Syd decorated these to leave out for Santa.


And I don't really know WHAT she was thinking when she decorated this guy!

As much as I miss Pappa, I will say that it was nice to go to sleep in my own bed on Christmas Eve, and to wake up in my own bed on Christmas Day, sit in front of my own tree on my own floor--
Dog included!
 --and see what Santa brought everyone.
Santa brought Syd a Rapunzel doll and Will some magnetic Thinking Putty.

Will's grandma gave her a game of Exploding Kittens.

I bought the kids this marker airbrush, and as soon as I'm done writing this, I'm going to go snatch it out of their arms and play with it!

Syd gave Will some bracelets. She liked them.
Will gave Syd a charger for her tablet and a pair of headphones. She REALLY liked them!

Somehow even the cats and the dog ended up with presents.
Gracie LOVED her cat toy.

Luna did NOT like this Santa hat.

Will is super into dragons, so I bought her this handmade stained glass one from Glass Castle Arts.
My brother-in-law and his girlfriend bought us our newest Most Favorite Game EVER.

 And my mother-in-law introduced Will to the phenomenon of the Softest Blanket EVER:
She has been in this blanket burrito pretty much ever since.
 I never could figure out why you'd want to eat another traditional American feast just one month after you already had one, so we went to our favorite Indian restaurant for Christmas lunch (I thought we'd be the only ones there, but it was hopping!) and came back home to lie on the bed with comfy and full tummies and watch TV, play with stuff, and color for the rest of the evening.

Oh, and eat cookies until our tummies were no longer comfy. Can't forget the cookies!

It was... okay. And next year, I have high hopes that it will be better than okay.
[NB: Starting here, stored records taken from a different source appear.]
(** * NorrisBot: a shallow embedding of lib/norrisbot.js

    The bot is a Slack client that answers messages mentioning Chuck Norris
    with a joke taken from an SQLite store.  This development embeds the
    methods of [NorrisBot.prototype] as functions over an explicit world
    (the fields of the bot object, the store, the messages posted and the
    console) and proves the properties of the message filter, of the joke
    selection and of the start-up sequence.

    Conventions.
    - A JavaScript string is the list of its code units; the model covers
      the code units below 256, on which [String.prototype.toLowerCase]
      works unit by unit.
    - What the engine answers ([err], the row order of [RANDOM()]) and
      what the clock reads are arguments of the method.  The methods
      [_firstRunCheck] and [_replyWithRandomJoke] are embedded with the
      callback of their query run, and its statement applied, where the
      query is issued: the bot on a quiet line.  The message handler is
      also embedded step by step ([step], [steps]), with the queries and
      statements that wait for the engine, for the lines that are not
      quiet.
    - An INTEGER column reaches JavaScript as a double ([to_double]).
    - An uncaught JavaScript exception is the outcome [Throw]; the call
      [process.exit(1)] is the outcome [Exit 1]. *)

From Stdlib Require Import ZArith List String Ascii Bool Lia.
Import ListNotations.

Local Open Scope string_scope.
Local Open Scope Z_scope.

(** ** JavaScript strings *)

Module JsString.

(** One code unit of [toLowerCase]: A-Z and the capital letters of the
    Latin-1 supplement (U+00C0..U+00DE except the sign U+00D7) move up by
    32, every other unit below 256 is its own lower case. *)
Definition lower_unit (c : ascii) : ascii :=
  let n := Z.of_N (N_of_ascii c) in
  if ((65 <=? n) && (n <=? 90))
     || ((192 <=? n) && (n <=? 222) && negb (n =? 215))
  then ascii_of_N (Z.to_N (n + 32))
  else c.

Fixpoint toLowerCase (s : string) : string :=
  match s with
  | EmptyString => EmptyString
  | String c s' => String (lower_unit c) (toLowerCase s')
  end.

(** [startsAt pat s]: [pat] occurs in [s] at position 0. *)
Fixpoint startsAt (pat s : string) : bool :=
  match pat, s with
  | EmptyString, _ => true
  | String _ _, EmptyString => false
  | String a pat', String b s' => Ascii.eqb a b && startsAt pat' s'
  end.

(** [s.indexOf(pat)]: the least position where [pat] occurs in [s],
    or -1.  [k] is the position of the head of [s] in the whole string. *)
Fixpoint indexOf_from (k : Z) (s pat : string) : Z :=
  if startsAt pat s then k
  else match s with
       | EmptyString => -1
       | String _ s' => indexOf_from (k + 1) s' pat
       end.

Definition indexOf (s pat : string) : Z := indexOf_from 0 s pat.

(** [s] has [pat] as a contiguous part. *)
Definition contains (s pat : string) : Prop :=
  exists pre post, s = pre ++ pat ++ post.

End JsString.
Import JsString.

(** ** JavaScript values carried by an event *)

(** The value of a property of a parsed RTM event.  [JUndefined] is an
    absent property, [JObject] any object or array. *)
Inductive jsval : Type :=
| JUndefined
| JNull
| JBool (b : bool)
| JNum (z : Z)
| JStr (s : string)
| JObject.

(** [Boolean(v)]. *)
Definition truthy (v : jsval) : bool :=
  match v with
  | JUndefined | JNull => false
  | JBool b => b
  | JNum z => negb (z =? 0)
  | JStr s => negb (String.eqb s "")
  | JObject => true
  end.

(** [v === s] for a string [s]. *)
Definition strict_eq_str (v : jsval) (s : string) : bool :=
  match v with
  | JStr t => String.eqb t s
  | _ => false
  end.

(** [typeof v === 'string']. *)
Definition is_string (v : jsval) : bool :=
  match v with
  | JStr _ => true
  | _ => false
  end.

(** [v[0] === 'C'] for a value already known to be a string. *)
Definition first_unit_is_C (v : jsval) : bool :=
  match v with
  | JStr (String c _) => Ascii.eqb c "C"%char
  | _ => false
  end.

(** ** The data the bot works on *)

(** A member and a channel of the roster the Slack client downloads. *)
Record User : Type := { user_id : string; user_name : string }.
Record Channel : Type := { channel_id : string; channel_name : string }.

(** A real time event; the four properties the bot reads. *)
Record Message : Type :=
  { msg_type : jsval; msg_text : jsval; msg_channel : jsval; msg_user : jsval }.

(** Rows of the tables [info(name, val)] and [jokes(id, joke, used)]. *)
Record InfoRow : Type := { row_name : string; row_val : string }.
Record JokeRow : Type := { row_id : Z; row_joke : string; row_used : Z }.

(** The statements the bot runs through [db.run]. *)
Inductive Stmt : Type :=
| InsertLastrun (val : string)
| UpdateLastrun (val : string)
| UpdateUsed (id : Z).

(** The store: both tables and the statements run so far, oldest first. *)
Record Database : Type :=
  { info : list InfoRow; jokes : list JokeRow; journal : list Stmt }.

(** One call of [postMessageToChannel(name, text, {as_user: ...})]. *)
Record Post : Type :=
  { post_channel : string; post_text : string; post_as_user : bool }.

(** The settings object given to the constructor. *)
Record Settings : Type :=
  { settings_token : string;
    settings_dbPath : option string;
    settings_name : option string }.

(** The bot object together with what it has sent out: [name], [users] and
    [channels] are the fields the Slack client fills in, [user] and [db]
    are [None] while they are [null] or [undefined]. *)
Record World : Type :=
  { name : string;
    dbPath : string;
    users : list User;
    channels : list Channel;
    user : option User;
    db : option Database;
    outbox : list Post;
    console : list (list string) }.

Definition set_user (u : option User) (w : World) : World :=
  {| name := name w; dbPath := dbPath w; users := users w;
     channels := channels w; user := u; db := db w;
     outbox := outbox w; console := console w |}.

Definition set_db (d : option Database) (w : World) : World :=
  {| name := name w; dbPath := dbPath w; users := users w;
     channels := channels w; user := user w; db := d;
     outbox := outbox w; console := console w |}.

Definition add_post (p : Post) (w : World) : World :=
  {| name := name w; dbPath := dbPath w; users := users w;
     channels := channels w; user := user w; db := db w;
     outbox := outbox w ++ [p]; console := console w |}.

Definition add_console (line : list string) (w : World) : World :=
  {| name := name w; dbPath := dbPath w; users := users w;
     channels := channels w; user := user w; db := db w;
     outbox := outbox w; console := console w ++ [line] |}.

(** [x || dflt] for an optional string: the empty string is falsy too. *)
Definition or_default (x : option string) (dflt : string) : string :=
  match x with
  | Some s => if String.eqb s "" then dflt else s
  | None => dflt
  end.

(** The constructor.  [default_db_path] stands for
    [path.resolve(process.cwd(), 'data', 'norrisbot.db')].  The field
    [name] is the one the Slack client copies from [settings.name] when
    [run] calls the base constructor. *)
Definition Constructor (settings : Settings) (default_db_path : string) : World :=
  {| name := or_default (settings_name settings) "norrisbot";
     dbPath := or_default (settings_dbPath settings) default_db_path;
     users := []; channels := [];
     user := None; db := None;
     outbox := []; console := [] |}.

(** ** Outcomes and the monad of methods *)

Inductive exn : Type := TypeError.

Inductive outcome (A : Type) : Type :=
| Ret (a : A)
| Throw (e : exn)
| Exit (code : Z).
Arguments Ret {A} a.
Arguments Throw {A} e.
Arguments Exit {A} code.

(** A method: from the world before to its outcome and the world after. *)
Definition M (A : Type) : Type := World -> outcome A * World.

Definition ret {A} (a : A) : M A := fun w => (Ret a, w).

Definition bind {A B} (m : M A) (k : A -> M B) : M B :=
  fun w =>
    match m w with
    | (Ret a, w') => k a w'
    | (Throw e, w') => (Throw e, w')
    | (Exit c, w') => (Exit c, w')
    end.

Definition throw {A} (e : exn) : M A := fun w => (Throw e, w).
Definition process_exit {A} (code : Z) : M A := fun w => (Exit code, w).
Definition gets {A} (f : World -> A) : M A := fun w => (Ret (f w), w).
Definition modify (f : World -> World) : M unit := fun w => (Ret tt, f w).

Declare Scope js_scope.
Delimit Scope js_scope with js.
Notation "x <- m ;; k" := (bind m (fun x => k))
  (at level 100, m at next level, right associativity) : js_scope.
Notation "m ;; k" := (bind m (fun _ => k))
  (at level 100, right associativity) : js_scope.
Local Open Scope js_scope.

(** Reading a property of a value that may be [undefined] or [null]. *)
Definition deref {A} (x : option A) : M A :=
  match x with
  | Some a => ret a
  | None => throw TypeError
  end.

(** [a && b] where [b] is evaluated only if [a] is true. *)
Definition andM (a b : M bool) : M bool :=
  x <- a ;; if x then b else ret false.

(** [a || b] where [b] is evaluated only if [a] is false. *)
Definition orM (a b : M bool) : M bool :=
  x <- a ;; if x then ret true else b.

Definition notM (a : M bool) : M bool :=
  x <- a ;; ret (negb x).

Definition console_error (line : list string) : M unit :=
  modify (add_console line).

Definition postMessageToChannel (chan text : string) (as_user : bool) : M unit :=
  modify (add_post {| post_channel := chan; post_text := text;
                      post_as_user := as_user |}).

(** ** The queries and statements of the store *)

Module Sql.

(** [SELECT val FROM info WHERE name = "lastrun" LIMIT 1]. *)
Definition select_lastrun (d : Database) : option string :=
  option_map row_val
    (find (fun r => String.eqb (row_name r) "lastrun") (info d)).

(** A joke row with its two sort keys, [used] and the value [RANDOM()]
    took for the row. *)
Definition keyed : Type := (Z * Z * JokeRow)%type.

(** Row [i] of the table draws [rnd i]. *)
Fixpoint with_keys (rnd : nat -> Z) (i : nat) (rows : list JokeRow)
  : list keyed :=
  match rows with
  | [] => []
  | r :: rows' => (row_used r, rnd i, r) :: with_keys rnd (S i) rows'
  end.

(** [used ASC, RANDOM()]: by [used], then by the random key. *)
Definition key_le (a b : keyed) : bool :=
  let '(ua, ra, _) := a in
  let '(ub, rb, _) := b in
  (ua <? ub) || ((ua =? ub) && (ra <=? rb)).

Fixpoint insert_by (x : keyed) (l : list keyed) : list keyed :=
  match l with
  | [] => [x]
  | y :: l' => if key_le x y then x :: l else y :: insert_by x l'
  end.

(** [ORDER BY used ASC, RANDOM()]. *)
Definition order_by (l : list keyed) : list keyed :=
  fold_right insert_by [] l.

(** The row [... FROM jokes ORDER BY used ASC, RANDOM() LIMIT 1] reads. *)
Definition least_used_row (rnd : nat -> Z) (d : Database) : option JokeRow :=
  option_map snd (hd_error (order_by (with_keys rnd 0 (jokes d)))).

(** [SELECT id, joke ...]: the two columns of the row, as the engine
    holds them. *)
Definition select_least_used (rnd : nat -> Z) (d : Database)
  : option (Z * string) :=
  option_map (fun r => (row_id r, row_joke r)) (least_used_row rnd d).

(** [UPDATE jokes SET used = used + 1 WHERE id = ?] on one row. *)
Definition bump (id : Z) (r : JokeRow) : JokeRow :=
  if row_id r =? id
  then {| row_id := row_id r; row_joke := row_joke r;
          row_used := row_used r + 1 |}
  else r.

(** [UPDATE info SET val = ? WHERE name = "lastrun"] on one row. *)
Definition touch (val : string) (r : InfoRow) : InfoRow :=
  if String.eqb (row_name r) "lastrun"
  then {| row_name := row_name r; row_val := val |}
  else r.

(** [db.run(stmt)]: the statement applied and noted in the journal. *)
Definition run (s : Stmt) (d : Database) : Database :=
  match s with
  | InsertLastrun val =>
      {| info := info d ++ [{| row_name := "lastrun"; row_val := val |}];
         jokes := jokes d; journal := journal d ++ [s] |}
  | UpdateLastrun val =>
      {| info := map (touch val) (info d);
         jokes := jokes d; journal := journal d ++ [s] |}
  | UpdateUsed id =>
      {| info := info d;
         jokes := map (bump id) (jokes d); journal := journal d ++ [s] |}
  end.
Thursday, December 22, 2016

A Visit to St. Nick, and the Christmas That I'm Enduring

I had a different kid a year ago. I had a kid who I bribed to do her schoolwork. Who took every instruction, whether it be "brush your hair" or "please pick up that piece of paper from the floor" as an invitation for a fight to the death.

Who refused to visit Santa.

This year, that same kid sits down and completes all of her schoolwork every day without prompting. She has her moments, but she's a genuine help most days. She even brushes her hair!

The other kid, mind you, hit her tweens the second that she turned ten, and she's now my kid who sneaks out of her schoolwork and wanders off to play when she's given a chore.

But she's still very much a kid at heart--they both are, really--and this year, hallelujah, I was able to get them both over to Santa's couch for a nice little visit:


It was a Christmas miracle.

Of course, you can't visit Santa at the Children's Museum without doing all the other stuff at the Children's Museum, too!





I didn't realize something until we were in the dino dig pit for the thousandth time in the children's lives and a friend whom we'd met there asked me how this set-up is different from the real dino dig site. I looked around us, blinked in surprise, and said, "Huh. Not much, actually!" The experience of digging, chipping off the matrix from the fossils, is pretty similar to what it's really like to expose fossils in the field. The walls around the pit contain a 360-degree panorama of what actually does seem to be our South Dakota dig site. And outside the dig pit is a wall with more fossils to chip out, and those fossils are embedded into a bank that is just about identical to the actual bank that we actually dug actual fossils out of!

Every Christmas, and again in February, the museum transforms its stairway into a slide!

Last year, one of these kids would NOT ice skate on the pond.

This year, however?
Yeah, she seemed to feel okay about letting loose.
 This one's always okay with letting loose!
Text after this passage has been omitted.